The burger board is built around a decision the kitchen hands back to the diner. Choose a single, double, or triple patty — or a veggie, grilled chicken, crispy chicken, or hot dog in the same slot — then work the condiments: Christo's Sauce, tzatziki, spicy mayo, hot sauce, lettuce, tomato, pickles, and jalapenos. The premium toppings are where it gets less ordinary, with caramelized onions and mushrooms sitting next to a fried egg, peameal bacon, chili, and even peanut butter. The chicken sandwiches run off the same counter, led by a Nashville hot chicken offered original, medium, or hot with comeback sauce, coleslaw, and pickles.
The pizza side carries its own range. The build-your-own pies come in ten-inch and fourteen-inch sizes, with a topping list that runs from pepperoni, bacon, and Italian sausage to garlic, olives, and pineapple. The specialty pizzas are where the kitchen loosens up: a Greek pizza under feta, oregano, and black olives; BBQ chicken; Spicy Thai built on sweet chili sauce; and Buffalo chicken with blue cheese. For a group, the pizza specials carry the order — two large three-item pizzas, two extra-large, or a pickup-only large pepperoni. The dill pickle pizza, on creamy dill sauce, is there for anyone inclined to argue about whether it belongs.
The supporting menu goes deeper than most counters bother with. The fries are fresh cut, never frozen, and they anchor a full specialty-fries section: Christo's Fries under the house sauce, bacon, cheese sauce, chili, green onions, jalapeno, and sour cream; Feta Fries leaning Greek with tzatziki, olives, and tomatoes; poutine, Mexi fries, chili-and-cheese fries, and dill pickle fries beside them. Onion rings arrive with Christo's Sauce, and cheesy garlic bread and deep-fried pickles fill out the sides. The salads hold their own corner — a Christo's Salad with feta and Kalamata olives in Greek dressing, a bacon-and-Parmesan Caesar, and a loaded Cobb with ham, egg, corn, and cucumber under ranch.

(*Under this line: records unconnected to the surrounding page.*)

(* ===== verification/Suspension.v ===== *)
(** * Suspending the event loop during a reload: [omni_httpd]

    While the main thread of an HTTP worker (http_worker.c) reloads its
    listeners, the event loop (event_loop.c) is to be suspended: the threads
    share two flags, a mutex and two condition variables, and signals set the
    flags [worker_reload] and [worker_running].  A thread is where it is in its
    code; one that waits on a condition variable is woken by the other's
    signal.  What a thread does while it holds the mutex is one step. *)

From Stdlib Require Import ZArith Lia.
From stdpp Require Import base tactics list numbers finite.
From S2P Require Import Prelude.

Module Suspension.

(** The main thread: at the head of its loop, before the exchange of
    [worker_reload], reloading, before [event_loop_suspended = false], before
    the signal, before the test of the flags, in [h2o_evloop_run], before the
    wait for the event loop, and in it. *)
Inductive main_pc :=
  MTest | MExchange | MReloading | MResume | MSignal | MCheck | MPoll | MWait | MBlocked | MExit.

(** The event loop: at the head of its loop, before the test of
    [event_loop_suspended] under the mutex, in its wait, in [h2o_evloop_run],
    and before it says that it has stopped. *)
Inductive loop_pc := LTest | LSuspended | LWaiting | LRun | LAfter | LExit.

Record state := State {
  main : main_pc;
  loop : loop_pc;
  running : bool;                 (* of the event loop *)
  event_loop_suspended : bool;
  event_loop_resumed : bool;
  worker_reload : bool;
  worker_running : bool
}.

#[export] Instance main_pc_eq_dec : EqDecision main_pc.
Proof. solve_decision. Defined.
#[export] Instance loop_pc_eq_dec : EqDecision loop_pc.
Proof. solve_decision. Defined.
#[export] Instance state_eq_dec : EqDecision state.
Proof. solve_decision. Defined.

#[export] Program Instance main_pc_finite : Finite main_pc :=
  {| enum := [MTest; MExchange; MReloading; MResume; MSignal; MCheck; MPoll; MWait; MBlocked; MExit] |}.
Next Obligation. by_decide. Qed.
Next Obligation. intros []; by_decide. Qed.
#[export] Program Instance loop_pc_finite : Finite loop_pc :=
  {| enum := [LTest; LSuspended; LWaiting; LRun; LAfter; LExit] |}.
Next Obligation. by_decide. Qed.
Next Obligation. intros []; by_decide. Qed.

Definition set_main (m : main_pc) (s : state) : state :=
  State m (loop s) (running s) (event_loop_suspended s) (event_loop_resumed s) (worker_reload s)
    (worker_running s).
Definition set_loop (l : loop_pc) (s : state) : state :=
  State (main s) l (running s) (event_loop_suspended s) (event_loop_resumed s) (worker_reload s)
    (worker_running s).
Definition set_flags (susp res : bool) (s : state) : state :=
  State (main s) (loop s) (running s) susp res (worker_reload s) (worker_running s).
Definition set_reload (b : bool) (s : state) : state :=
  State (main s) (loop s) (running s) (event_loop_suspended s) (event_loop_resumed s) b (worker_running s).

(** [pthread_cond_signal]: wakes the other thread if it waits. *)
Definition signal_resume (s : state) : state :=
  match loop s with LWaiting => set_loop LSuspended s | _ => s end.
Definition signal_ack (s : state) : state :=
  match main s with MBlocked => set_main MWait s | _ => s end.

(** One step of the main thread, from the exchange of [worker_reload] (whose
    body, the reload, is [Httpd.worker_reload]) to the wait for the event loop;
    [b] is whether the table of listeners could be
    locked, and whether [h2o_evloop_run] failed. *)
Definition main_step (b : bool) (s : state) : option state :=
  match main s with
  | MTest => Some (set_main (if worker_running s then MExchange else MExit) s)
  | MExchange =>
      Some (if worker_reload s then set_main MReloading (set_reload false s) else set_main MResume s)
  | MReloading => Some (set_main (if b then MResume else MTest) s)
  | MResume => Some (set_main MSignal (set_flags false (event_loop_resumed s) s))
  | MSignal => Some (set_main MCheck (signal_resume s))
  | MCheck => Some (set_main (if worker_running s && negb (worker_reload s) then MPoll else MWait) s)
  | MPoll => Some (set_main (if b then MCheck else MTest) s)
  | MWait => Some (set_main (if event_loop_resumed s then MBlocked else MTest) s)
  | MBlocked | MExit => None
  end.

(** One step of the event loop. *)
Definition loop_step (s : state) : option state :=
  match loop s with
  | LTest => Some (set_loop (if event_loop_suspended s then LSuspended else LRun) s)
  | LSuspended =>
      Some (if event_loop_suspended s then set_loop LWaiting s
            else set_loop LRun (signal_ack (set_flags (event_loop_suspended s) true s)))
  | LRun =>
      Some (if worker_running s && negb (worker_reload s) then s
            else State (main s) LAfter (worker_running s) (event_loop_suspended s) (event_loop_resumed s)
                   (worker_reload s) (worker_running s))
  | LAfter =>
      Some (set_loop (if running s then LTest else LExit) (signal_ack (set_flags true false s)))
  | LWaiting | LExit => None
  end.

Inductive event := Main (b : bool) | Loop | Sigusr2 | Sigterm.

Definition step (e : event) (s : state) : option state :=
  match e with
  | Main b => main_step b s
  | Loop => loop_step s
  | Sigusr2 => Some (set_reload true s)
  | Sigterm => Some (State (main s) (loop s) (running s) (event_loop_suspended s)
                       (event_loop_resumed s) (worker_reload s) false)
  end.

Fixpoint run (es : list event) (s : state) : option state :=
  match es with
  | [] => Some s
  | e :: es' => s' ← step e s; run es' s'
  end.

(** When [http_worker] starts the thread of the event loop. *)
Definition start : state := State MTest LTest true true false true true.

(** Both threads serve requests. *)
Definition serving (s : state) : bool :=
  bool_decide (main s = MPoll) && bool_decide (loop s = LRun) && event_loop_resumed s &&
  negb (worker_reload s) && worker_running s.

(** ** When the threads keep out of each other's way *)

(** A reload is asked for when both threads serve requests, and the main thread
    notices: [h2o_evloop_run] fails (it was interrupted) when a flag was
    set. *)
Definition allowed (e : event) (s : state) : bool :=
  match e with
  | Sigusr2 | Sigterm => serving s
  | Main b => match main s with
              | MPoll => b || (negb (worker_reload s) && worker_running s)
              | MReloading => b
              | _ => true
              end
  | Loop => true
  end.

Inductive reachable : state → Prop :=
  | reachable_start : reachable start
  | reachable_step s e s' : reachable s → allowed e s = true → step e s = Some s' → reachable s'.

(** ** The states the threads reach

    There are finitely many, and a worklist finds them. *)

Definition events : list event := [Main true; Main false; Loop; Sigusr2; Sigterm].

Definition successors (s : state) : list state :=
  omap (λ e, if allowed e s then step e s else None) events.

Fixpoint explore (fuel : nat) (seen todo : list state) : list state :=
  match fuel, todo with
  | S n, s :: rest =>
      if bool_decide (s ∈ seen) then explore n seen rest else explore n (s :: seen) (successors s ++ rest)
  | _, _ => seen
  end.

Definition states : list state := explore 1000 [] [start].

Definition closed (l : list state) : bool :=
  forallb (λ s, forallb (λ s', bool_decide (s' ∈ l)) (successors s)) l.

Lemma elem_of_events e : e ∈ events.
Proof. apply list_elem_of_In. destruct e as [[]| | |]; simpl; auto 6. Qed.

Lemma elem_of_successors s e s' :
  allowed e s = true → step e s = Some s' → s' ∈ successors s.
Proof.
  intros Ha Hs. apply list_elem_of_omap. exists e. split; [apply elem_of_events|]. by rewrite Ha.
Qed.

Lemma closed_step l s e s' :
  closed l = true → s ∈ l → allowed e s = true → step e s = Some s' → s' ∈ l.
Proof.
  unfold closed. rewrite forallb_forall. intros Hc Hs%list_elem_of_In Ha He.
  specialize (Hc s Hs). rewrite forallb_forall in Hc.
  eapply bool_decide_eq_true, Hc, list_elem_of_In, elem_of_successors; eauto.
Qed.

Lemma states_closed : closed states = true.
Proof. vm_compute. reflexivity. Qed.

Lemma reachable_states s : reachable s → s ∈ states.
Proof.
  induction 1 as [|s e s' _ IH Ha He].
  - apply (bool_decide_eq_true_1 _). vm_compute. reflexivity.
  - eapply closed_step; eauto using states_closed.
Qed.

(** What holds of every state of the list holds of every reachable one. *)
Lemma reachable_all (P : state → bool) s :
  forallb P states = true → reachable s → P s = true.
Proof.
  rewrite forallb_forall. intros HP Hr%reachable_states. apply HP. by apply list_elem_of_In.
Qed.

(** A run of which every step is allowed. *)
Fixpoint allowed_run (es : list event) (s : state) : bool :=
  match es with
  | [] => true
  | e :: es' => allowed e s && match step e s with Some s' => allowed_run es' s' | None => false end
  end.

Lemma run_reachable es s s' :
  reachable s → allowed_run es s = true → run es s = Some s' → reachable s'.
Proof.
  revert s. induction es as [|e es IH]; intros s Hr Ha He; simpl in *; [by simplify_eq|].
  apply andb_true_iff in Ha as [Ha Hn]. destruct (step e s) as [s1|] eqn:Hs; [|done].
  apply (IH s1); [by eapply reachable_step | done | done].
Qed.

(** ** The two threads in turn *)

(** A step of a thread that can take one. *)
Definition try_step (e : event) (s : state) : state := default s (step e s).

Fixpoint turns (n : nat) (s : state) : state :=
  match n with
  | O => s
  | S n' => turns n' (try_step Loop (try_step (Main true) s))
  end.

Definition resumes (s : state) : bool :=
  negb (worker_running s) ||
  existsb (λ n, let s' := turns n s in
    bool_decide (main s' = MPoll) && bool_decide (loop s' = LRun) && negb (event_loop_suspended s') &&
    negb (worker_reload s'))
    (seq 0 16).

Definition excluded (s : state) : bool :=
  negb (bool_decide (main s = MReloading)) ||
  negb (bool_decide (loop s = LRun) || bool_decide (loop s = LAfter)) && negb (event_loop_resumed s).

Lemma states_excluded : forallb excluded states = true.
Proof. vm_compute. reflexivity. Qed.

Lemma states_resume : forallb resumes states = true.
Proof. vm_compute. reflexivity. Qed.

(** Whatever the interleaving, when reloads and shutdowns are asked for while
    both threads serve requests and the main thread's poll is interrupted by
    them, the event loop does not run while the main thread changes the
    listeners, and has said so ([event_loop_resumed] is false). *)
Theorem reload_excludes_event_loop s :
  reachable s → main s = MReloading → loop s ≠ LRun ∧ loop s ≠ LAfter ∧ event_loop_resumed s = false.
Proof.
  intros Hr Hm. pose proof (reachable_all _ s states_excluded Hr) as He.
  unfold excluded in He. rewrite Hm in He. by destruct (loop s), (event_loop_resumed s).
Qed.

(** C36. Every state so reached is one from which the threads, run in turn, are
    serving requests again within sixteen turns, unless the worker is asked to
    stop: no handshake blocks. *)
Theorem handshake_resumes s :
  reachable s → worker_running s = true →
  ∃ n, n < 16 ∧ main (turns n s) = MPoll ∧ loop (turns n s) = LRun ∧
       event_loop_suspended (turns n s) = false ∧ worker_reload (turns n s) = false.
Proof.
  intros Hr Hw. pose proof (reachable_all _ s states_resume Hr) as He.
  unfold resumes in He. rewrite Hw in He. cbn [negb orb] in He.
  apply existsb_exists in He as (n & Hn%in_seq & Hb). exists n.
  repeat (apply andb_true_iff in Hb as [Hb ?]). rewrite !bool_decide_eq_true, !negb_true_iff in *.
  split; [lia | done].
Qed.

(** The threads start, resume and serve requests; a reload is asked for. *)
Definition reload_asked : list event :=
  [Main true; Main true; Main true; Loop; Loop; Main true; Main true; Loop; Main true; Loop; Sigusr2].

(** As the poll is interrupted, the main thread waits for the event loop. *)
Definition reload_waited : list event := reload_asked ++ [Main true; Main true; Main true; Loop; Loop].

Lemma reload_excludes_event_loop_witness :
  ∃ s, run (reload_waited ++ [Main true; Main true; Main true]) start = Some s ∧ main s = MReloading ∧
       loop s ≠ LRun ∧ loop s ≠ LAfter ∧ event_loop_resumed s = false.
Proof.
  eexists. split; [vm_compute; reflexivity|]. split; [reflexivity|].
  apply reload_excludes_event_loop; [|reflexivity].
  apply (run_reachable (reload_waited ++ [Main true; Main true; Main true]) start);
    [apply reachable_start | vm_compute; reflexivity | vm_compute; reflexivity].
Defined.

Lemma handshake_resumes_witness :
  ∃ s, run reload_waited start = Some s ∧ worker_reload s = true ∧ ∃ n, n < 16 ∧ main (turns n s) = MPoll ∧
       loop (turns n s) = LRun ∧ event_loop_suspended (turns n s) = false ∧
       worker_reload (turns n s) = false.
Proof.
  eexists. split; [vm_compute; reflexivity|]. split; [reflexivity|].
  apply handshake_resumes; [|reflexivity].
  apply (run_reachable reload_waited start);
    [apply reachable_start | vm_compute; reflexivity | vm_compute; reflexivity].
Defined.

(** ** When they do not *)

(** [h2o_evloop_run] returns 0 when it succeeds, so the main thread leaves its
    inner loop after every round of messages; a reload asked for while it
    handles one is taken at the head of the outer loop, without waiting for
    the event loop, which runs while the listeners change. *)
Theorem reload_overlaps :
  allowed_run reload_asked start = true ∧
  ∃ s, run (reload_asked ++ [Main false; Main true; Main true]) start = Some s ∧
       main s = MReloading ∧ loop s = LRun ∧ event_loop_resumed s = true.
Proof.
  split; [vm_compute; reflexivity|]. eexists. split; [vm_compute; reflexivity|]. auto.
Qed.

(** The main thread takes the reload so, and resumes the event loop before that
    has suspended itself. *)
Definition resume_overtakes : list event :=
  reload_asked ++ [Main false; Loop; Main true; Main true; Main true; Main true; Main true; Main true; Loop;
                   Loop; Loop].

Definition stuck (s : state) : Prop :=
  (main s = MPoll ∨ main s = MCheck) ∧ loop s = LWaiting ∧ worker_reload s = false ∧
  worker_running s = true.

Lemma stuck_turn s : stuck s → stuck (try_step Loop (try_step (Main true) s)).
Proof.
  destruct s as [m l r es er wr wu]. unfold stuck. simpl.
  intros ([-> | ->] & -> & -> & ->); unfold try_step; simpl; auto.
Qed.

Lemma stuck_turns n s : stuck s → stuck (turns n s).
Proof. revert s. induction n as [|n IH]; intros s Hs; simpl; auto using stuck_turn. Qed.

(** The resume is then lost: the event loop suspends itself after the main
    thread resumed it, and waits while the main thread polls; as long as no
    message reaches the main thread and no signal comes, it waits on, although
    no reload is asked for. *)
Theorem resume_lost :
  ∃ s, run resume_overtakes start = Some s ∧ worker_reload s = false ∧ worker_running s = true ∧
       ∀ n, loop (turns n s) = LWaiting.
Proof.
  eexists. split; [vm_compute; reflexivity|]. split; [reflexivity|]. split; [reflexivity|].
  intros n. eapply stuck_turns. repeat split; auto.
Qed.

End Suspension.
(** The table holds one signature per type, and that of [t] has no NULL in its
    arguments. *)
Context (rows : list signature) (t : Z) (ats : list Z) (ret : Z).
Context (Hkey : NoDup (typ <$> rows)) (Hrow : Signature t (Some <$> ats) ret ∈ rows).

Lemma scan_signatures_one input names :
  stringToQualifiedNameList p input = Ok names →
  scan_signatures p rows t input InvalidOid =
  search_candidates p (Signature t (Some <$> ats) ret) (FuncnameGetCandidates p names (length ats))
    InvalidOid.
Proof using Hkey Hrow.
  intros Hn. clear PgFunctions0. induction rows as [|r rs IH]; [by apply elem_of_nil in Hrow|].
  cbn [scan_signatures fmap list_fmap] in *. apply list.NoDup_cons in Hkey as [Hnot Hkey'].
  apply elem_of_cons in Hrow as [<-|Hin].
  - simpl. rewrite Z.eqb_refl, Hn. simpl. rewrite length_fmap.
    destruct (search_candidates _ _ _ _) as [m| |]; [|done|done]. simpl.
    by apply scan_signatures_others.
  - destruct (Z.eqb_spec t (typ r)) as [->|Hne].
    + destruct Hnot. apply list_elem_of_fmap. by eexists (Signature _ _ _).
    + simpl. by apply IH.
Qed.

(** The function the input stands for, if there is one. *)
Definition found (names : list string) : option Z :=
  (λ x, oid x.2) <$> list_find (has_signature ats ret) (FuncnameGetCandidates p names (length ats)).

Lemma scan_signatures_found input names :
  stringToQualifiedNameList p input = Ok names →
  scan_signatures p rows t input InvalidOid = Ok (default InvalidOid (found names)).
Proof using Type*.
  intros Hn. rewrite (scan_signatures_one input names Hn).
  rewrite (search_candidates_first _ _ _ names) by done.
  unfold found. by destruct (list_find _ _).
Qed.

Lemma found_valid names f : found names = Some f → OidIsValid f = true.
Proof using PgFunctions0.
  unfold found. intros ([i c] & (Hc%list_elem_of_lookup_2 & _ & _)%list_find_Some & ->)%fmap_Some.
  apply OidIsValid_pos. by apply candidates_exist in Hc as [[? _] _].
Qed.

A burger-and-pizza counter is not obligated to also keep a Greek menu, a salad lineup, and a specialty-fries section this long. Christo's keeps all three. The shop has held its place on the Exmouth Street corridor since 2012, long enough for the wide menu to settle into the role it was built for — a kitchen set up equally for a sit-down lunch, a takeout bag, and a delivery run. The same menu that handles a quick solo order handles a group pizza run without shifting gears.
For all its range, the menu keeps circling back to one through-line: the house name on the things that matter. Christo's Sauce turns up on the burgers, the onion rings, and the loaded fries; the Christo's Salad and Christo's Fries carry it onto the Greek items and the sides. The dill pickle pizza and the peanut-butter burger topping say the kitchen will still try the odd thing and keep it on the standing menu rather than a specials page. What a Sarnia diner gets out of it is not one dish to build a visit around but a wide, confident menu that has had years to learn what it does well.